Dataset entries
--*--
(** The loop, in closed form: one entry per settled execution, in order;
    [blocked] and [blockingResult] depend on the fulfilled values only. *)
Lemma tracking_closed_form entries : forall t,
  let t' := fold_left (fun acc e => track_one e acc) entries t in
  let values := fulfilled_values (map snd entries) in
  results t' = results t ++ map entry_of entries
  /\ blocked t' = blocked t || existsb blocks values
  /\ blockingResult t' = match last (List.filter blocks values) with
                         | Some r => Some r
                         | None => blockingResult t
                         end.
Proof.
  induction entries as [|[h p] rest IH]; intros t; simpl.
  - now rewrite app_nil_r, orb_false_r.
  - destruct (IH (track_one (h, p) t)) as (Hr & Hb & Hl).
    cbv zeta in *. rewrite Hr, Hb, Hl. clear Hr Hb Hl IH.
    unfold track_one, fulfilled_values. simpl.
    destruct p as [r|e]; simpl.
    + destruct (blocks r) eqn:Hbl; simpl; rewrite <- app_assoc; simpl;
        (split; [reflexivity|]); split.
      * now rewrite orb_true_r.
      * rewrite last_cons. now destruct (last (List.filter blocks _)).
      * reflexivity.
      * reflexivity.
    + rewrite <- app_assoc. auto.
Qed.

End Aggregation.

(** ** Executions always resolve *)

Section Totality.
Context (rt : Runtime).

Lemma strategy_fault h hookData result s message :
  configuration_fault h = Some message ->
  strategy rt h hookData result s = (Throw (new_Error message), s).
Proof.
  unfold configuration_fault, strategy, executeVelcroHandler, executeCommandHandler,
    executeScriptHandler, executeFunctionHandler, executeExternalHandler.
  destruct (type h);
    repeat match goal with
           | |- context [truthy_str ?x] => destruct (truthy_str x)
           end; simpl; intros [= <-]; reflexivity.
Qed.

(** [execute] resolves, whatever the handler and the event, and [duration]
    is written on every path. *)
Lemma execute_resolves h hookData s :
  exists r0 s',
    execute rt h hookData s = (Ok (set_duration (measured_duration rt s) r0), s')
    /\ fst (try_catch (execute_try rt h hookData (initial_result h))
                      (execute_catch h (initial_result h)) (tick s)) = Ok r0.
Proof.
  destruct (execute_try rt h hookData (initial_result h) (tick s)) as [[r0|e] s2] eqn:Htry.
  - exists r0. eexists. split.
    + apply (execute_of_try_ok rt h hookData s r0 s2 Htry).
    + unfold try_catch. now rewrite Htry.
  - destruct (execute_catch_ok h (initial_result h) e s2) as (r0 & s3 & Hc & _ & _).
    exists r0. eexists. split.
    + apply (execute_of_try_throw rt h hookData s e s2 r0 s3 Htry Hc).
    + unfold try_catch. now rewrite Htry, Hc.
Qed.

End Totality.

Section Statistics.
Context (rt : Runtime).

(** What [recordExecution] does to the state: one entry of the statistics
    map is replaced, the map is saved, and the clock is read once. *)
Lemma recorded_eq handlerName duration success error s :
  let old := default StatsManager.fresh_stats (stats s !! handlerName) in
  let map' := <[handlerName := updated_stats old duration success error
                                 (clock_reading rt (ticks s))]> (stats s) in
  recorded rt handlerName duration success error s
  = mkState (handlers s) (sessions s) (projectConfig s) map' (S (ticks s))
            (trace s ++ [ESaveStats map']).
Proof. destruct success, error as [[|c e]|]; reflexivity. Qed.

End Statistics.

Section SkippedInvocation.
Context (rt : Runtime).

(** The skipped invocation, in closed form. *)
Lemma execute_skipped (h : Handler) (hookData : HookData) (s : State) :
  skips rt h hookData = true ->
  let old := default StatsManager.fresh_stats (stats s !! name h) in
  let entry := updated_stats old (measured_duration rt s) true None
                             (clock_reading rt (S (S (ticks s)))) in
  let map' := <[name h := entry]> (stats s) in
  execute rt h hookData s
  = (Ok (set_duration (measured_duration rt s) (set_success true (initial_result h))),
     mkState (handlers s) (sessions s) (projectConfig s) map' (S (S (S (ticks s))))
             (trace s ++ [ ELog LvDebug ("Handler " +:+ name h
                                         +:+ " skipped due to matcher");
                           ESaveStats map' ])).
Proof.
  intros Hskip.
  pose proof (execute_try_skip rt h hookData (initial_result h) (tick s) Hskip) as Htry.
  rewrite (execute_of_try_ok rt h hookData s _ _ Htry), recorded_eq.
  cbv zeta. simpl. rewrite <- app_assoc. reflexivity.
Qed.
(** X5 on a catalog holding only an inventory table, with a working
    engine: nothing is sampled. *)
Lemma missing_tables_are_reported_witness :
  main lower_ascii Sample.py_str true Sample.working_engine
       (Sample.fs_with Cases.inventory_doc) (Sample.cli "debug" None) =
  ([EvOpen "target/catalog.json";
    EvPrint "Debug mode:  No LLM call.";
    EvPrint "Debug response:  The relevant tables are: customers, orders, and products.";
    EvPrint "Table 'customers' not found in catalog.";
    EvPrint "Table 'orders' not found in catalog.";
    EvPrint "Table 'products' not found in catalog.";
    EvPrint "Debug:  Try this query: SELECT c.name, o.order_date FROM customers c JOIN orders o ON c.customer_id = o.customer_id";
    EvPrint done_line],
   Ret tt).
Proof.
  destruct (missing_tables_are_reported lower_ascii Sample.py_str Sample.rows
              Sample.working_engine true (Sample.fs_with Cases.inventory_doc)
              (Sample.cli "debug" None) Cases.inventory_doc [Cases.inventory_node]
              eq_refl eq_refl eq_refl)
    as (lines & response & Hr & Hm).
  - intros n t [<-|[]] [<-|[<-|[<-|[]]]]; reflexivity.
  - reflexivity.
  - rewrite Hm; injection Hr as <- <-; reflexivity.
Defined.

(** X6 on nodes without [columns], with a list for [columns], and with a
    column without [dtype]. *)
Lemma report_table_crashes_witness :
  outcome_of (report_table lower_ascii Sample.py_str true Sample.working_engine
                Cases.bare_orders_doc "data" "orders")
  = Raise (KeyError "columns") /\
  outcome_of (report_table lower_ascii Sample.py_str true Sample.working_engine
                Cases.listed_columns_doc "data" "customers")
  = Raise AttributeError /\
  report_table lower_ascii Sample.py_str true Sample.working_engine
    Cases.half_typed_doc "data" "customers"
  = ([EvPrint (nl ++ "Table: customers");
      EvPrint "  Description: No description available.";
      EvPrint "  Columns:";
      EvPrint "    id: INTEGER - No description."],
     Raise (KeyError "dtype")).
Proof.
  split; [|split].
  - rewrite (proj1 (report_table_crashes lower_ascii Sample.py_str Sample.rows
                      Sample.working_engine true Cases.bare_orders_doc
                      Cases.bare_orders "data" "orders" eq_refl eq_refl) eq_refl).
    reflexivity.
  - rewrite (proj1 (proj2 (report_table_crashes lower_ascii Sample.py_str
                      Sample.rows Sample.working_engine true
                      Cases.listed_columns_doc Cases.listed_columns "data"
                      "customers" eq_refl eq_refl))
               (PyList [PyStr "id"]) eq_refl eq_refl).
    reflexivity.
  - rewrite (proj2 (proj2 (report_table_crashes lower_ascii Sample.py_str
                      Sample.rows Sample.working_engine true
                      Cases.half_typed_doc Cases.half_typed "data"
                      "customers" eq_refl eq_refl))
               [("id", Sample.column "INTEGER")]
               ("name", PyDict [("description", PyStr "full name")])
               [("email", Sample.column "VARCHAR")]
               eq_refl eq_refl eq_refl eq_refl).
    reflexivity.
Defined.
(** [max(a, b)] and [min(a, b)]: the first argument unless the second is
    strictly better. *)
Definition py_max (a b : ext) : ext := if ext_lt a b then b else a.
Definition py_min (a b : ext) : ext := if ext_lt b a then b else a.

(** The recursive call as seen from one node:
    [self.minimax(depth - 1, alpha, beta, maximizing_player)] with
    [depth - 1] fixed. *)
Definition search : Type :=
  ext → ext → bool → GameBoard → result (ext * GameBoard).

(** ** One trial move of the search *)

(** [self.last_removed_tile and (x, y) == self.last_removed_tile] *)
Definition is_last_removed (s : GameBoard) (x y : Z) : bool :=
  match last_removed_tile s with
  | Some t => bool_decide ((x, y) = t)
  | None => false
  end.

(** The body of [for move in moves] in the maximizing branch of [minimax],
    up to the statement [self.last_move = None] (excluded).  [None] is
    [continue]; [Some eval] carries the value of the local [eval].  The
    same statements, with the window [(-inf, inf)], make the body of the
    loop of [ai_move_decision]. *)
Definition max_trial (rec : search) (alpha beta : ext) (move : Move)
    (s : GameBoard) : result (option ext * GameBoard) :=
  let '(action, x, y) := move in
  if is_last_removed s x y then Ok (None, s)
  else if bool_decide (action = Remove) && bool_decide (turn_count s < 10)
  then Ok (None, s)
  else
    match action with
    | Place =>
        b ← setitem (board s) x y PlayerO;
        let s := set_board b s in
        let s := set_last_move (Some (x, y)) s in
        let s := set_turn_count (turn_count s + 1) s in
        match rec alpha beta false s with
        | Raise e => Raise e
        | Ok (eval, s) =>
            b ← setitem (board s) x y Empty;
            let s := set_board b s in
            let s := set_turn_count (turn_count s - 1) s in
            Ok (Some eval, s)
        end
    | Block =>
        if bool_decide (ai_blocks_remaining s ≤ 0) then Ok (None, s)
        else
          b ← setitem (board s) x y Blocked;
          let s := set_board b s in
          let s := set_ai_blocks_remaining (ai_blocks_remaining s - 1) s in
          match rec alpha beta false s with
          | Raise e => Raise e
          | Ok (eval, s) =>
              b ← setitem (board s) x y Empty;
              let s := set_board b s in
              let s :=
                set_ai_blocks_remaining (ai_blocks_remaining s + 1) s in
              Ok (Some eval, s)
          end
    | Remove =>
        if bool_decide (ai_power_moves_remaining s ≤ 0) then Ok (None, s)
        else
          removed_piece ← getitem (board s) x y;
          b ← setitem (board s) x y Empty;
          let s := set_board b s in
          let s := set_ai_power_moves_remaining
                     (ai_power_moves_remaining s - 1) s in
          let s := set_turn_count (turn_count s + 1) s in
          match rec alpha beta false s with
          | Raise e => Raise e
          | Ok (eval, s) =>
              b ← setitem (board s) x y removed_piece;
              let s := set_board b s in
              let s := set_ai_power_moves_remaining
                         (ai_power_moves_remaining s + 1) s in
              let s := set_turn_count (turn_count s - 1) s in
              Ok (Some eval, s)
          end
    end.
(** C3, as the code has it.  Whatever the value, the expression that
    [formatValue] writes has no object literal with members in it: outside
    the string literals every opening brace is the empty object or opens the
    function that declares [obj].  For an object the expression is that
    function, called on the spot: it starts by declaring [obj] empty, ends by
    returning [obj], and holds in between one bracket assignment for each
    entry.  The error handler that [wrapInTryCatch] supplies builds its
    result the same way and returns the bound [errorResponse].  The result
    documents that the scripts of the tools write themselves are not
    covered. *)
Theorem formatValue_declares_assigns_returns
  (v : value) (entries : list (string * value)) :
  bracesDeclareOnly Code (formatValue v) = true
  /\ stringifiesObjectLiteral defaultErrorHandler = false
  /\ includes defaultErrorHandler "return JSON.stringify(errorResponse);" = true
  /\ isPrefix "(function() { const obj = {};" (formatValue (VObject entries))
     = true
  /\ isSuffix " return obj; })()" (formatValue (VObject entries)) = true
  /\ Forall (fun kv =>
               includes (formatValue (VObject entries))
                        (assignment (fst kv) (formatValue (snd kv))) = true)
            entries.
Proof.
  split; [|split; [vm_compute; reflexivity|]];
    [|split; [vm_compute; reflexivity|]]; [|split; [|split]].
  - rewrite <- (append_empty_r (formatValue v)). now rewrite scan_formatted.
  - cbn [formatValue].
    rewrite <- (append_empty_r (_ ++ _ ++ " return obj; })()")).
    rewrite !append_assoc, join_cons_app. reflexivity.
  - cbn [formatValue]. rewrite <- append_assoc. apply isSuffix_app.
  - apply Forall_forall. intros [key val] Hin. cbn [fst snd formatValue].
    apply includes_app_after.
    rewrite join_cons_app. apply includes_app_after.
    apply includes_joinTail.
    apply (in_map (fun kv => match kv with
                             | (key, val) => assignment key (formatValue val)
                             end) entries (key, val) Hin).
Qed.

(** The test tells an object literal with members from the declaration of
    an empty object. *)
Lemma bracesDeclareOnly_examples :
  bracesDeclareOnly Code "JSON.stringify({ isRunning })" = false
  /\ bracesDeclareOnly Code "const result = {};" = true.
Proof. split; reflexivity. Qed.

(** C3 as stated does not hold for the scripts: is_running ends in
    [JSON.stringify({ isRunning })], and create_record returns
    [JSON.stringify({ success: true, ... })]. *)
Lemma scripts_stringify_object_literals :
  stringifiesObjectLiteral isRunningScriptText = true
  /\ includes isRunningScriptText "JSON.stringify({ isRunning });" = true
  /\ stringifiesObjectLiteral (createRecordScriptText Example.createQuoted)
     = true.
Proof. repeat split; vm_compute; reflexivity. Qed.

End FormatterFacts.

(** ** Validation *)

Module ValidationFacts.
Import JS Sanitizer App Helpers Tools.

Lemma unsafe_char_unsafe (allowedControl : ascii -> bool) (c : ascii) :
  c = dquote \/ c = backslash \/ disallowedControl allowedControl c = true ->
  unsafeChar allowedControl c = true.
Proof.
  unfold unsafeChar. intros [->|[->|H]].
  - reflexivity.
  - reflexivity.
  - rewrite H. now rewrite !orb_true_r.
Qed.

Lemma containsUnsafe_not_safe (allowedControl : ascii -> bool) (s : string) :
  ContainsUnsafe allowedControl s -> isJXASafeString allowedControl s = false.
Proof.
  intros (c & Hin & Hc). induction s as [|x s IH]; [destruct Hin|].
  cbn [isJXASafeString]. cbn [list_ascii_of_string] in Hin.
  destruct Hin as [->|Hin].
  - now rewrite (unsafe_char_unsafe _ _ Hc).
  - rewrite (IH Hin). apply andb_false_r.
Qed.

Lemma rejected_orElse (allowedControl : ascii -> bool) (x : option string) :
  rejected allowedControl x
  = negb (isJXASafeString allowedControl (orElse x EmptyString)).
Proof. destruct x as [[|c s]|]; reflexivity. Qed.

Section Refusal.

Variable allowedControl : ascii -> bool.

Lemma firstFailing_exists (checks : list (string * string)) (s : string) :
  In s (map snd checks) ->
  isJXASafeString allowedControl s = false ->
  exists message value,
    firstFailing allowedControl checks = Some (message, value)
    /\ In (message, value) checks
    /\ isJXASafeString allowedControl value = false.
Proof.
  intros Hin Hs. unfold firstFailing.
  destruct (find _ checks) as [[message value]|] eqn:E.
  - exists message, value. apply find_some in E. destruct E as [E1 E2].
    cbn in E2. apply negb_true_iff in E2. auto.
  - apply in_map_iff in Hin. destruct Hin as ([m v] & Hv & Hin).
    cbn in Hv. subst v.
    pose proof (find_none _ _ E _ Hin) as H. cbn in H. now rewrite Hs in H.
Qed.

(** A tool that returns the error of its first failing check refuses every
    input with an unsafe text under test. *)
Lemma refuses (p : plan) (checks : list (string * string)) (s : string) :
  (forall message value,
      firstFailing allowedControl checks = Some (message, value) ->
      p = Return (failure message)) ->
  In s (map snd checks) ->
  isJXASafeString allowedControl s = false ->
  RefusesNaming allowedControl p checks.
Proof.
  intros Hp Hin Hs.
  destruct (firstFailing_exists checks s Hin Hs) as (m & v & E & H1 & H2).
  exists m, v. split; [apply (Hp m v E)|]. split; assumption.
Qed.

Ltac first_check :=
  unfold firstFailing; cbn [find snd];
  rewrite <- ?rejected_orElse;
  repeat match goal with
         | |- context [negb (isJXASafeString allowedControl ?x)] =>
             destruct (negb (isJXASafeString allowedControl x))
         | |- context [rejected allowedControl ?x] =>
             destruct (rejected allowedControl x)
         end;
  intros message value E; inversion E; reflexivity.

Lemma renameRecord_first (input : RenameRecordInput) :
  forall message value,
    firstFailing allowedControl (renameRecordChecks input) = Some (message, value) ->
    renameRecord allowedControl input = Return (failure message).
Proof. unfold renameRecord, renameRecordChecks. first_check. Qed.

Lemma getRecordByIdentifier_first (input : GetRecordByIdentifierInput) :
  forall message value,
    firstFailing allowedControl (getRecordByIdentifierChecks input) = Some (message, value) ->
    getRecordByIdentifier allowedControl input = Return (failure message).
Proof. unfold getRecordByIdentifier, getRecordByIdentifierChecks. first_check. Qed.

Lemma deleteRecord_first (input : DeleteRecordInput) :
  forall message value,
    firstFailing allowedControl (deleteRecordChecks input) = Some (message, value) ->
    deleteRecord allowedControl input = Return (failure message).
Proof. unfold deleteRecord, deleteRecordChecks. first_check. Qed.

Lemma moveRecord_first (input : MoveRecordInput) :
  forall message value,
    firstFailing allowedControl (moveRecordChecks input) = Some (message, value) ->
    moveRecord allowedControl input = Return (failure message).
Proof. unfold moveRecord, moveRecordChecks. first_check. Qed.

Lemma search_first (isGroup : record -> bool)
  (isVersion41OrLater : state -> bool) (escapeSearchQuery : string -> string)
  (input : SearchInput) :
  forall message value,
    firstFailing allowedControl (searchChecks input) = Some (message, value) ->
    search allowedControl isGroup isVersion41OrLater escapeSearchQuery input
    = Return (failure message).
Proof. unfold search, searchChecks. first_check. Qed.

Lemma tags_first (tags : list string) (rest : list (string * string)) :
  firstFailing allowedControl
    (List.app
       (map (fun tag =>
               ("Tag " ++ DQ ++ tag ++ DQ ++ " contains invalid characters", tag))
            tags) rest)
  = match firstUnsafeTag allowedControl tags with
    | Some tag =>
        Some ("Tag " ++ DQ ++ tag ++ DQ ++ " contains invalid characters", tag)
    | None => firstFailing allowedControl rest
    end.
Proof.
  unfold firstFailing, firstUnsafeTag.
  induction tags as [|tag tags IH]; [reflexivity|].
  cbn [map app find snd].
  destruct (negb (isJXASafeString allowedControl tag)); [reflexivity|exact IH].
Qed.

Lemma removeTags_first (input : RemoveTagsInput) :
  forall message value,
    firstFailing allowedControl (removeTagsChecks input) = Some (message, value) ->
    removeTags allowedControl input = Return (failure message).
Proof.
  unfold removeTags, removeTagsChecks. intros message value.
  assert (Hcons : forall c l,
            firstFailing allowedControl (c :: l)
            = if negb (isJXASafeString allowedControl (snd c))
              then Some c else firstFailing allowedControl l) by reflexivity.
  rewrite Hcons. cbn [snd].
  destruct (negb (isJXASafeString allowedControl (untag_uuid input)));
    [intros E; inversion E; reflexivity|].
  rewrite tags_first.
  destruct (firstUnsafeTag allowedControl (untag_tags input)) as [tag|];
    [intros E; inversion E; reflexivity|].
  unfold firstFailing; cbn [find snd]. rewrite <- rejected_orElse.
  destruct (rejected allowedControl (untag_databaseName input));
    intros E; inversion E; reflexivity.
Qed.

End Refusal.
(** X3: an identifier of eleven characters of [[0-9A-Za-z_-]] with
    whitespace around it is returned without the whitespace. *)
Theorem padded_identifier_trimmed (before x after : str) :
  forallb isspace before = true -> forallb isspace after = true ->
  length x = 11 -> forallb idchar x = true ->
  get_video_id (before ++ x ++ after) = Return (Some x).
Proof.
  intros Hb Ha L I.
  assert (S : strip (before ++ x ++ after) = x).
  { unfold strip. rewrite (lstrip_spaces before _ Hb).
    destruct x as [|c x]; [discriminate|].
    assert (Ic : isspace c = false).
    { cbn [forallb] in I. apply andb_prop in I.
      now apply idchar_not_space. }
    cbn [app]. rewrite (lstrip_head c _ Ic).
    change (c :: x ++ after) with ((c :: x) ++ after).
    rewrite (rstrip_spaces _ _ Ha).
    pose proof (strip_no_space (c :: x) (idchars_no_space _ I)) as N.
    unfold strip in N. now rewrite (lstrip_head c _ Ic) in N. }
  assert (M : after_first_marker (before ++ x ++ after) = None).
  { apply plain_text_no_marker. rewrite !forallb_app.
    apply andb_true_intro. split; [|apply andb_true_intro; split].
    - apply forallb_forall. intros c Hc. rewrite forallb_forall in Hb.
      now rewrite (Hb c Hc).
    - apply forallb_forall. intros c Hc. rewrite forallb_forall in I.
      rewrite (I c Hc). apply orb_true_r.
    - apply forallb_forall. intros c Hc. rewrite forallb_forall in Ha.
      now rewrite (Ha c Hc). }
  assert (B : forallb isspace (before ++ x ++ after) = false).
  { destruct (forallb isspace (before ++ x ++ after)) eqn:B; [|reflexivity].
    apply strip_all_space in B. rewrite S in B. subst x. discriminate. }
  rewrite get_video_id_direct, blank_test, B, (no_marker_no_match _ M).
  now rewrite S, L.
Qed.

Lemma padded_identifier_trimmed_witness :
  get_video_id (str_of "  " ++ str_of "dQw4w9WgXcQ" ++ [nl])
  = Return (Some (str_of "dQw4w9WgXcQ")).
Proof.
  apply (padded_identifier_trimmed (str_of "  ") (str_of "dQw4w9WgXcQ") [nl]);
    reflexivity.
Defined.

End MoreVideoId.

(** ** parse_article_response *)

Section MoreParse.

Lemma not_space_dot (c : char) : isspace c = false -> dot c = true.
Proof.
  intros H. unfold dot. destruct (N.eqb_spec c nl) as [->|]; [|reflexivity].
  discriminate H.
Qed.

Lemma rmatch_bol (st : mstate) (k : mstate -> option mstate) :
  rmatch Bol st k = if at_bol st then k st else None.
Proof. reflexivity. Qed.

Lemma match_at_bol_lit_none (p : str) (r : regex) (pv : option char)
  (s : str) :
  strip_prefix p s = None -> match_at (Cat Bol (Cat (lit p) r)) pv s = None.
Proof.
  intros H. unfold match_at. rewrite rmatch_cat.
  change (rmatch Bol (MState pv s None)
            (fun st1 => rmatch (Cat (lit p) r) st1 Some))
    with (if at_bol (MState pv s None)
          then match_at (Cat (lit p) r) pv s else None).
  rewrite (match_at_lit_none p r pv s H). now destruct (at_bol _).
Qed.

(** What [title_re] matches at a [TITLE:] at the start of a line. *)
Lemma match_title (pre ws : str) (c : char) (body tail : str) :
  starts_line pre = true ->
  forallb isspace ws = true -> isspace c = false ->
  forallb dot body = true -> line_end tail = true ->
  exists st,
    match_at title_re (prev_after None pre)
      (title_marker ++ ws ++ c :: body ++ tail) = Some st
    /\ rest st = tail /\ grp st = Some (c :: body).
Proof.
  intros Hs Hws Hc Hd He. eexists. split.
  - unfold match_at, title_re. fold title_marker.
    rewrite rmatch_cat, rmatch_bol. unfold at_bol. cbn [prev].
    fold (starts_line pre). rewrite Hs, rmatch_cat, rmatch_lit. cbn [rest].
    rewrite strip_prefix_app, rmatch_cat. cbn [rmatch rest prev grp].
    apply star_loop_longest; [assumption|assumption|].
    apply (group_lazy_line dot _ c body tail); trivial.
    now apply not_space_dot.
  - split; reflexivity.
Qed.

Lemma match_title_line (pre ws : str) (c : char) (body tail : str) :
  starts_line pre = true ->
  forallb isspace ws = true -> isspace c = false ->
  forallb dot body = true -> line_end tail = true ->
  exists st,
    match_at title_line_re (prev_after None pre)
      (title_marker ++ ws ++ c :: body ++ tail) = Some st
    /\ rest st = tail.
Proof.
  intros Hs Hws Hc Hd He. eexists. split.
  - unfold match_at, title_line_re. fold title_marker.
    rewrite rmatch_cat, rmatch_bol. unfold at_bol. cbn [prev].
    fold (starts_line pre). rewrite Hs, rmatch_cat, rmatch_lit. cbn [rest].
    rewrite strip_prefix_app, rmatch_cat. cbn [rmatch rest prev grp].
    apply star_loop_longest; [assumption|assumption|].
    apply (lazy_line dot _ c body tail); trivial.
    now apply not_space_dot.
  - reflexivity.
Qed.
--*--
Directions for this task – Above are records; repeat only the lines starting at the line with "assert (S : strip" and ending at the line with "cbn [app]. rewrite (lstrip_head c _ Ic).", exactly as they appear, both included.

Result –
  assert (S : strip (before ++ x ++ after) = x).
  { unfold strip. rewrite (lstrip_spaces before _ Hb).
    destruct x as [|c x]; [discriminate|].
    assert (Ic : isspace c = false).
    { cbn [forallb] in I. apply andb_prop in I.
      now apply idchar_not_space. }
    cbn [app]. rewrite (lstrip_head c _ Ic).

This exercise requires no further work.